Photography was developed in the 1830s, but the earliest popular technique, the daguerreotype, was unsuitable for mass printing. In 1856, Adolphe Braun published a book containing 288 photographs of Virginia Oldoini, Countess de Castiglione, a Tuscan noblewoman at the court of Napoleon III. The photos depict her in her official court garb, making her the first fashion model.
In the first decade of the 20th century, advances in halftone printing allowed fashion photographs to be featured in magazines. Fashion photography made its first appearance in French magazines such as La mode practique. In 1909, Condé Nast took over Vogue magazine and also contributed to the beginnings of fashion photography. Special emphasis was placed on staging the shots, a process first developed by Baron Adolf de Meyer, who shot his models in natural environments and poses. Vogue was followed by its rival, Harper's Bazaar, and the two companies were leaders in the field of fashion photography throughout the 1920s and 1930s. House photographers such as Edward Steichen, George Hoyningen-Huene, Horst P. Horst and Cecil Beaton transformed the genre into an outstanding art form. Europe, and especially Germany, was for a short time the leader in fashion photography.

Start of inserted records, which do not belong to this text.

(* ===== verification/Logic.v ===== *)
(** The message handling of the chat server
    ([src/servers/chat/service/LogicSystem.cpp]): its state, the profile
    cache, and the path of a text message from its sender to its recipient. *)
From S2P Require Import Prelude Messages Mysql Schema MessageDao FriendDao Acceptance Redis Session Server Json.

(** ** State *)

(** [LogicSystem::DeliveryState] *)
Record DeliveryState := mkDeliveryState {
  window : DeliveryWindow.window;
  next : Z;
  idle_seconds : Z;
}.

Definition new_delivery : DeliveryState := mkDeliveryState ∅ 0 1.

(** A chat server: its databases, its connections with their send queues, the
    delivery states by session (the shard of a session is a function of its
    id, so the shards' maps are disjoint and kept as one), the notification
    and wake-up tasks it has queued, the calls it made to other servers, the
    activity reports it posted to sessions, and its counters. *)
Record Logic := mkLogic {
  mysql : db Tables;
  cache : redis;
  net : Server;
  outbox : gmap string SendQueue.Queue;
  delivery : gmap string DeliveryState;
  notifications : list (Z * list TextMessage);
  wakeups : list (string * Z);
  peer_calls : list (string * Z);
  touched : list string;
  delivered : Z;
  retries : Z;
  ack_failures : Z;
  query_failures : Z;
}.

Definition set_mysql x s := mkLogic x (cache s) (net s) (outbox s) (delivery s) (notifications s) (wakeups s) (peer_calls s) (touched s) (delivered s) (retries s) (ack_failures s) (query_failures s).
Definition set_cache x s := mkLogic (mysql s) x (net s) (outbox s) (delivery s) (notifications s) (wakeups s) (peer_calls s) (touched s) (delivered s) (retries s) (ack_failures s) (query_failures s).
Definition set_net x s := mkLogic (mysql s) (cache s) x (outbox s) (delivery s) (notifications s) (wakeups s) (peer_calls s) (touched s) (delivered s) (retries s) (ack_failures s) (query_failures s).
Definition set_outbox x s := mkLogic (mysql s) (cache s) (net s) x (delivery s) (notifications s) (wakeups s) (peer_calls s) (touched s) (delivered s) (retries s) (ack_failures s) (query_failures s).
Definition set_delivery x s := mkLogic (mysql s) (cache s) (net s) (outbox s) x (notifications s) (wakeups s) (peer_calls s) (touched s) (delivered s) (retries s) (ack_failures s) (query_failures s).
Definition set_notifications x s := mkLogic (mysql s) (cache s) (net s) (outbox s) (delivery s) x (wakeups s) (peer_calls s) (touched s) (delivered s) (retries s) (ack_failures s) (query_failures s).
Definition set_wakeups x s := mkLogic (mysql s) (cache s) (net s) (outbox s) (delivery s) (notifications s) x (peer_calls s) (touched s) (delivered s) (retries s) (ack_failures s) (query_failures s).
Definition set_peer_calls x s := mkLogic (mysql s) (cache s) (net s) (outbox s) (delivery s) (notifications s) (wakeups s) x (touched s) (delivered s) (retries s) (ack_failures s) (query_failures s).
Definition add_touched id s := mkLogic (mysql s) (cache s) (net s) (outbox s) (delivery s) (notifications s) (wakeups s) (peer_calls s) (touched s ++ [id]) (delivered s) (retries s) (ack_failures s) (query_failures s).
Definition count_sent (retry : bool) s := mkLogic (mysql s) (cache s) (net s) (outbox s) (delivery s) (notifications s) (wakeups s) (peer_calls s) (touched s) (delivered s + 1) (if retry then retries s + 1 else retries s) (ack_failures s) (query_failures s).
Definition count_ack_failure s := mkLogic (mysql s) (cache s) (net s) (outbox s) (delivery s) (notifications s) (wakeups s) (peer_calls s) (touched s) (delivered s) (retries s) (ack_failures s + 1) (query_failures s).
Definition count_query_failure s := mkLogic (mysql s) (cache s) (net s) (outbox s) (delivery s) (notifications s) (wakeups s) (peer_calls s) (touched s) (delivered s) (retries s) (ack_failures s) (query_failures s + 1).

(** What a handler learns from outside: the steady clock, the name of this
    server, whether the notification and the logic queue take a task,
    whether the call to another server is answered without an error, and the
    random bytes of a new credential. *)
Record Outside := mkOutside {
  o_now : Z;
  self_name : string;
  notify_room : bool;
  logic_room : bool;
  peer_ok : bool;
  random_token : string;
}.

Definition ERROR_CODE_OK : Z := 0.
Definition JSON_ERROR : Z := 1001.
Definition RPC_ERROR : Z := 1002.
Definition TokenInvalid : Z := 1010.
Definition UidInvalid : Z := 1011.
Definition MAX_TEXT_MESSAGES_PER_FRAME : Z := 50.
Definition MAX_TEXT_MESSAGE_ID_BYTES : Z := 128.
Definition USERIPPREFIX : string := "uip_".
Definition USER_BASE_INFO : string := "ubaseinfo_".
Definition NAME_INFO : string := "nameinfo_".

(** ** Calls *)

Definition on_mysql {A} (m : prog (db Tables) A) : prog Logic A := fun s =>
  let '(r, d) := m (mysql s) in (r, set_mysql d s).
Definition empty_snapshot : value :=
  object [("apply_list"%string, empty_array); ("friend_list"%string, empty_array);
          ("pending_files"%string, empty_array)].

Definition heartbeat_body (id : string) (uid : Z) : prog (value * Logic) unit :=
  applications ← inner (GetFriendApplyInfo uid);
  add_items id "apply_list" (apply_item <$> default [] applications) ;;
  friends ← inner (GetFriendList uid);
  add_items id "friend_list" (friend_item <$> default [] friends) ;;
  files ← lift (PendingResources uid);
  put "resources_unavailable" (of_bool (isNull files)) ;;
  add_items id "pending_files" (items files) ;;
  flush id.

Definition HeartbeatCallback (id msg_data : string) : prog Logic unit :=
  modify (add_touched id) ;;
  let plain := Send id "{}" ID_HEARTBEAT_RSP ;; mret tt in
  match parse msg_data with
  | None => plain
  | Some request =>
      sync ← lift (and_then (Returns (isObject request))
                     (and_then (member_is isBool "sync_friends" request)
                        (match member "sync_friends" request with Returns v => asBool v | Throws => Throws end)));
      if negb sync then plain
      else
        uid ← GetUserId id;
        with_cell empty_snapshot (fun _ => mret tt) (heartbeat_body id uid)
  end.

(** ** Resource credentials *)

Definition TokenSeconds : Z := 900.
Definition tokenKey (token : string) : string := "resource_token:" ++ sha256_hex token.
Definition sessionKey (session : string) : string := "resource_session:" ++ session.

Definition newToken (random : string) : outcome string := if sodium_init_ok then Returns random else Throws.

Definition ResourceTokenCallback (o : Outside) (id body : string) : prog Logic unit :=
  match parse body with
  | None => throw
  | Some request =>
      request_id ← lift (member "request_id" request);
      if negb (isString request_id) then throw
      else
        text ← lift (asString request_id);
        if sempty text || (64 <? ssize text) then throw
        else
          uid ← GetUserId id;
          let response := object [("error"%string, of_int 0); ("uid"%string, of_int uid);
                                  ("request_id"%string, request_id)] in
          token ← lift (newToken (random_token o));
          let record := object [("uid"%string, of_int uid); ("session"%string, of_string id);
                                ("generation"%string, of_string id)] in
          first_ ← on_cache (RedisMgr.SetWithTtl (sessionKey id) id TokenSeconds);
          ok ← (if first_ : bool
                then on_cache (RedisMgr.SetWithTtl (tokenKey token) (toStyledString record) TokenSeconds)
                else mret false);
          let response := if ok : bool
            then set_member "expires_in" (of_int TokenSeconds) (set_member "token" (of_string token) response)
            else set_member "error" (of_int 503) response in
          Send id (toStyledString response) ID_RESOURCE_TOKEN_RSP ;; mret tt
  end.

Definition ResourceRevokeCallback (id : string) : prog Logic unit :=
  on_cache (RedisMgr.Del (sessionKey id)) ;; Close id.

(** ** Dispatch *)

(** [RegisterCallBacks] *)
Definition callback (o : Outside) (msg_id : Z) (id msg_data : string) : option (prog Logic unit) :=
  if msg_id =? ID_RESOURCE_TOKEN_REQ then Some (ResourceTokenCallback o id msg_data)
  else if msg_id =? ID_RESOURCE_REVOKE_REQ then Some (ResourceRevokeCallback id)
  else if msg_id =? MSG_CHAT_LOGIN then Some (LoginChatCallback o id msg_data)
  else if msg_id =? ID_SEARCH_USER_REQ then Some (SearchUserCallback id msg_data)
  else if msg_id =? ID_ADD_FRIEND_REQ then Some (AddFriendCallback o id msg_data)
  else if msg_id =? ID_AUTH_FRIEND_REQ then Some (AuthFriendCallback o id msg_data)
  else if msg_id =? ID_TEXT_CHAT_MSG_REQ then Some (TextChatMsgCallback o id msg_data)
  else if msg_id =? ID_TEXT_CHAT_MSG_ACK then Some (TextChatAckCallback o id msg_data)
  else if msg_id =? ID_HEART_BEAT_REQ then Some (HeartbeatCallback id msg_data)
  else None.

Definition DealMsg (o : Outside) (id : string) (msg_id : Z) (msg_data : string) : prog Logic unit :=
  closed ← IsClosed id;
  if closed : bool then mret tt
  else match callback o msg_id id msg_data with
       | None => mret tt
       | Some handler =>
           uid ← GetUserId id;
           if negb (msg_id =? MSG_CHAT_LOGIN) && (uid <=? 0) then Close id
           else try_catch handler (Close id)
       end.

But now with the change in time every country has taken considerable measures to promote the field of photography.
In the Mid of 1940s
As World War II approached the focus shifted to the United States, where Vogue and Harper's continued their old rivalry. House photographers such as Irving Penn, Martin Munkacsi, Richard Avedon, and Louise Dahl-Wolfe would shape the look of fashion photography for the following decades. The artists abandoned their rigid forms for a much freer style. In 1936 Martin Munkacsi made the first photographs of models in sporty poses at the beach. Under the artistic direction of Alexander Brodovich, the Harper's Bazaar quickly introduced this new style into its magazine.